Abstract Chimeric antigen receptor (CAR) T cell therapies have shown striking clinical efficacy in the treatment of hematological malignancies, but limited success so far against solid tumors, suggesting that solid tumors may harbor mechanisms of resistance. To investigate mechanisms of CAR T cell therapy resistance in solid tumors, we developed immunocompetent mouse models to explore immune cell interactions and the effect of an immunosuppressive tumor microenvironment on CAR T cell behavior. We generated murine CAR T cells against a model antigen that contained a CD3z intracellular signaling domain linked to either a CD28 or a 4-1BB signaling domain.
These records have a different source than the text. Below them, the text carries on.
(** X6.  No notification is lost: when [wait] only returns on a
    notification, the worker reaches [notify_all] only while the owning
    thread is blocked in [wait], registered with the condition variable;
    and before the worker has locked the mutex the owning thread is either
    about to wait or waiting. *)
Theorem notify_all_finds_the_caller_waiting :
  forall (Env : Type) (fn : Env -> Env * result) e p (s : State Env),
    reachable fn false e p s ->
    (worker s = W_notify ->
     caller s = A_blocked /\ is_waiting Caller s = true)
    /\ (worker s = W_lock ->
        caller s = A_wait \/ (caller s = A_blocked /\ is_waiting Caller s = true)).
Proof.
  intros Env fn e p s Hr.
  pose proof (wf_reachable Hr) as Hw.
  pose proof (handshake_reachable eq_refl Hr) as Hh. unfold handshake in Hh.
  pose proof (wf_excl Hw) as Hx.
  split; intros Hwk; rewrite Hwk in *; simpl in *.
  - destruct (Hh eq_refl) as [Hi | [Ha | Ha]]; [discriminate| |exact Ha].
    rewrite Ha in Hx. discriminate.
  - destruct (Hh eq_refl) as [Hi | Ha]; [discriminate|exact Ha].
Qed.

(** The statement above while the worker is about to notify. *)
Lemma notify_all_finds_the_caller_waiting_witness :
  let s := state_after countdown false
             [L_caller; L_caller; L_caller; L_worker]
             (init 3%Z [RunAsync]) in
  reachable countdown false 3%Z [RunAsync] s
  /\ worker s = W_notify
  /\ caller s = A_blocked
  /\ is_waiting Caller s = true.
Proof.
  assert (Hr : reachable countdown false 3%Z [RunAsync]
                 (state_after countdown false
                    [L_caller; L_caller; L_caller; L_worker]
                    (init 3%Z [RunAsync]))).
  { exists [L_caller; L_caller; L_caller; L_worker]. vm_compute. reflexivity. }
  split; [exact Hr|]. split; [vm_compute; reflexivity|].
  exact (proj1 (notify_all_finds_the_caller_waiting Hr) eq_refl).
Defined.

(** X7.  In the machine the captured state is touched by nothing but the
    loop's invocations, one after the other: in every reachable state it
    is the initial one after as many invocations as were counted, whatever
    the owning thread did in between. *)
Theorem captured_state_tracks_invocations :
  forall (Env : Type) (fn : Env -> Env * result) sp e p (s : State Env),
    reachable fn sp e p s ->
    env (world s) = env_after fn (calls (world s)) e.
Proof.
  intros Env fn sp e p s [sched H].
  rewrite (@env_exec Env fn sp sched (init e p) s H). simpl. rewrite Nat.sub_0_r. reflexivity.
Qed.

(** The statement above after two invocations of the countdown from 5. *)
Lemma captured_state_tracks_invocations_witness :
  let s := state_after countdown false
             [L_caller; L_caller; L_caller; L_worker; L_worker; L_worker;
              L_worker; L_worker; L_worker; L_worker; L_worker; L_worker]
             (init 5%Z [RunAsync; Stop]) in
  reachable countdown false 5%Z [RunAsync; Stop] s
  /\ calls (world s) = 2
  /\ env (world s) = env_after countdown 2 5%Z.
Proof.
  assert (Hr : reachable countdown false 5%Z [RunAsync; Stop]
                 (state_after countdown false
                    [L_caller; L_caller; L_caller; L_worker; L_worker; L_worker;
                     L_worker; L_worker; L_worker; L_worker; L_worker; L_worker]
                    (init 5%Z [RunAsync; Stop]))).
  { exists [L_caller; L_caller; L_caller; L_worker; L_worker; L_worker;
            L_worker; L_worker; L_worker; L_worker; L_worker; L_worker].
    vm_compute. reflexivity. }
  split; [exact Hr|]. split; [vm_compute; reflexivity|].
  exact (captured_state_tracks_invocations Hr).
Defined.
We found that murine CAR T cells exhibited a predominantly central memory phenotype together with potent cytotoxic activity and antigen-dependent cytokine release in vitro. Further, we found that murine CAR T cells exhibited strong anti-tumor efficacy against both disseminated (EL4) and subcutaneous (MC38) murine tumors in vivo, whereas non-binding control CAR T cells had no anti-tumor effect. However, in both the disseminated and subcutaneous models, tumors were suppressed but not completely eradicated. Although murine CAR T cells possessing either CD28 or 41BB co-stimulatory domains demonstrated similar in vitro activities, they exhibited strikingly different efficacies and resistance mechanisms in vivo. Collectively, these results highlight the contributions of specific co-stimulatory signaling pathways to CAR T cell therapy in immunocompetent murine models and provide a platform to explore resistance mechanisms to CAR T therapy against solid tumors.